When setting up a scene from Psycho (1960) it might be a layup to frame the shower scene (which is brilliant), but what always struck me the first time I saw this film—and Psycho is a film that you feel like you’ve seen for years as a child of the 80s before you first see it—I was struck by how genius Janet Leigh was in the first 11 minutes of the film. In fact, after re-watching it recently, it’s amazing just how tight the whole first act is, starting with Janet Leigh lying in bed with her illicit lover in an hourly room through to her impulsive theft of $40,000 cash from an obnoxious and wealthy cad who pushes himself upon her. Her character is setup so brilliantly in such little time with seemingly no effort, that it makes you wonder what happened to such narrative art in film. Within the first five minutes we find out she’s unmarried (and quite unhappy about that fact), she’s working a dead-end job in a real estate office, and the financial and cultural limitations of being a woman in 1959 frame her character with prison bars. In fact, if you watch Janet Leigh’s performance—which far outstrips Anthony Perkins’, in my opinion—you’ll notice that almost immediately she acts and reacts like a caged animal, ready to escape, to be free of the confines of her life and its limitations.

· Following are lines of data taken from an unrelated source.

(** [while (handle) { hash ^= handle & ((1 << bits) - 1); handle >>= bits; }] *)
Fixpoint ramht_fold (fuel : nat) (bits hash handle : Z) : outcome Z :=
  if handle =? 0 then Ok hash
  else match fuel with
       | O => NoFuel
       | S fuel => ramht_fold fuel bits (Z.lxor hash (Z.land handle (Z.shiftl 1 bits - 1))) (Z.shiftr handle bits)
       end.

(** Before the size is set, the shift counts are out of range. *)
Definition ramht_hash d (handle : Z) : outcome Z :=
  let bits := u32 (ffs (ramht_size d) - 2) in
  _ ← c_assert ((4 <=? bits) && (bits <? 32));
  hash ← ramht_fold 32 bits 0 handle;
  Ok (u32 (Z.lxor hash (Z.shiftl (channel_id (cache1 d)) (bits - 4)))).

Definition ramht_lookup d (handle : Z) : outcome RAMHTEntry :=
  hash ← ramht_hash d handle;
  _ ← c_assert (u32 (hash * 8) <? ramht_size d);
  let entry_ptr := ramht_address d + u32 (hash * 8) in
  entry_handle ← ldl_le_p (ramin d) entry_ptr;
  entry_context ← ldl_le_p (ramin d) (entry_ptr + 4);
  Ok {| re_handle := entry_handle;
        re_instance := Z.shiftl (Z.land entry_context 0xFFFF) 4;
        re_engine := Z.shiftr (Z.land entry_context 0x30000) 16;
        re_channel_id := Z.shiftr (Z.land entry_context 0x1F000000) 24;
        re_valid := nonzero (Z.land entry_context 0x80000000) |}.

(** ** DMA objects *)
Record DMAObject := { dma_class : Z; dma_target : Z; address : Z; limit : Z }.

Definition nv_dma_load d (dma_obj_address : Z) : outcome DMAObject :=
  _ ← c_assert (dma_obj_address <? Z.of_nat (length (ramin d)));
  flags ← ldl_le_p (ramin d) dma_obj_address;
  limit ← ldl_le_p (ramin d) (dma_obj_address + 4);
  frame ← ldl_le_p (ramin d) (dma_obj_address + 8);
  Ok {| dma_class := GET_MASK flags 0xFFF; dma_target := GET_MASK flags 0x30000;
        address := Z.lor (Z.land frame 0xFFFFF000) (GET_MASK flags 0xFFF00000); limit := limit |}.

(** The offset in video memory the pointer goes to, and the length. *)
Definition nv_dma_map (dma : DMAObject) : Z * Z := (address dma, limit dma).

Definition nv_dma_load_and_map d (dma_obj_address : Z) : outcome (Z * Z) :=
  _ ← c_assert (dma_obj_address <? Z.of_nat (length (ramin d)));
  dma ← nv_dma_load d dma_obj_address;
  Ok (nv_dma_map dma).

(** ** The pusher *)
Definition push_entry state (word : Z) : Cache1State :=
  let command := {| ce_method := method state; ce_subchannel := subchannel state;
                    ce_nonincreasing := method_nonincreasing state; ce_parameter := word |} in
  c1_cache_size (cache_size state + 1) (c1_cache (cache state ++ [command]) state).
Lemma pull_command_exec d0 d e engines calls :
  frame_of d = frame_of d0 -> channel_id (cache1 d) = channel_id (cache1 d0) ->
  exec_entry d0 (bound_engines (cache1 d)) e = Ok (engines, calls) -> exists d',
  pull_command d e = Ok d' /\ pulled d d' /\ cache (cache1 d') = cache (cache1 d) /\
  bound_engines (cache1 d') = engines /\ pgraph_calls d' = pgraph_calls d ++ calls.
Proof.
  intros Hf Hc. unfold exec_entry, pull_command, get_engine. rewrite <- !(object_lookup_frame d d0) by done.
  destruct (ce_method e =? 0); [|destruct (0x100 <=? ce_method e)]; intros H; inv_ok.
  - run_ok. eexists. split; [done|]. subst. destruct d as [? ? ? ? ? ? ? ? ? ? ? ? ? ? ? ? ? []]. cbn. by rewrite <- app_assoc.
  - run_ok. eexists. split; [done|]. subst. by destruct d as [? ? ? ? ? ? ? ? ? ? ? ? ? ? ? ? ? []].
  - eexists. split; [done|]. subst. by rewrite app_nil_r.
Qed.

(** ** Interleavings of the driver and the puller *)
Variant gpu_event :=
  | Kick (n : nat) (* the driver moves DMA_PUT of its channel on by [n] words *)
  | Pull.          (* a round of the puller *)

Definition gpu_step (fuel : nat) (ch : Z) d (ev : gpu_event) : outcome NV2A_GPUState :=
  match ev with
  | Kick n =>
    control ← get_control d ch;
    user_write fuel d (Z.shiftl ch 16 + NV_USER_DMA_PUT) (dma_put control + 4 * Z.of_nat n)
  | Pull => pfifo_puller_step d
  end.

Fixpoint kicked (evs : list gpu_event) : nat :=
  match evs with [] => 0 | Kick n :: evs => n + kicked evs | Pull :: evs => kicked evs end%nat.

(** Channel [ch] runs: both engines enabled, no error pending, its push buffer
    [len] bytes at [dma] of video memory. *)
Record running d (ch dma len : Z) : Prop := {
  r_channel : channel_id (cache1 d) = ch;
  r_range : 0 <= ch < 32;
  r_mode : mode (cache1 d) = FIFO_DMA;
  r_push : push_enabled (cache1 d) = true;
  r_dma_push : dma_push_enabled (cache1 d) = true;
  r_suspended : dma_push_suspended (cache1 d) = false;
  r_error : error (cache1 d) = 0;
  r_pull : pull_enabled (cache1 d) = true;
  r_dma_mode : channel_is_dma d ch = true;
  r_map : nv_dma_load_and_map d (dma_instance (cache1 d)) = Ok (dma, len);
  r_len : 0 <= dma /\ len < 2 ^ 32
}.

Lemma running_frame d d' ch dma len : running d ch dma len -> frame_of d' = frame_of d ->
  settings_of (cache1 d') = settings_of (cache1 d) -> running d' ch dma len.
Proof.
  unfold frame_of, settings_of. intros [] [= _ _ Er _ Em] [= ? ? ? ? ? Ei ? ?].
  constructor; try congruence; try done.
  - unfold channel_is_dma in *. by rewrite Em.
  - unfold nv_dma_load_and_map, nv_dma_load in *. by rewrite Er, Ei.
Qed.

Lemma get_put_control d ch c c' : get_control d ch = Ok c -> get_control (put_control ch c' d) ch = Ok c'.
Proof.
  unfold get_control, put_control. destruct (channel_control d !! Z.to_nat ch) eqn:E; [|done]. intros _.
  assert (Hc : forall l, channel_control (gpu_channel_control l d) = l) by (by destruct d). rewrite Hc.
  rewrite list_lookup_insert_eq; [done|]. by eapply lookup_lt_Some.
Qed.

And then, and then, $40,000 in cold hard cash falls on her desk, and she makes a decision to run for it. The tension in the following scene created by the camera with that wad of money laying one her bed in a bulging envelope while she is packing her bag is absolutely riveting, not to mention the scene immediately following that one wherein she is stopped at a traffic light and sees her boss cross the street while she’s escaping with the money. These two scenes, which I have included below as one given they follow each other, may be Hithcock at his most intense and compelling. The tension created around the theft is only heightened by the deep empathy you feel for Janet Leigh’s plight, and Bernard Hermann’s score heightens the effect 1000x. It’s one thing to say Hitchcock is a master of the medium—and that idea is nothing new—but it’s another to nail exactly why, and for me there are few, if any, better examples than the first 11 minutes of Psycho. And while the the money is just a MacGuffin that will be forgotten by the end of the film, it adds such an amazing sense of urgency and drama to an almost instantly complex and haunted character.
Janet Leigh is a MacGuffin.
Don’t get me started on MacGuffins…
Do you like MacGuffins? I’m intrigued 🙂
I also felt that the money (hell, Janet Leigh even) was more a red herring than a MacGuffin. There is a difference. I think there is, in any case.
amazing movie, amazing play of light and shadows, great mac guffin
and the montage is just brilliant
Both could be macguffins.
I don’t like your snarky attitude Jared. What do you mean,
Don’t get me started…” Are you that intelligent that you know everything there is to know about them.
So-called film buffs like you truly annoy me….with all your opinions and self-righteous manners of speech.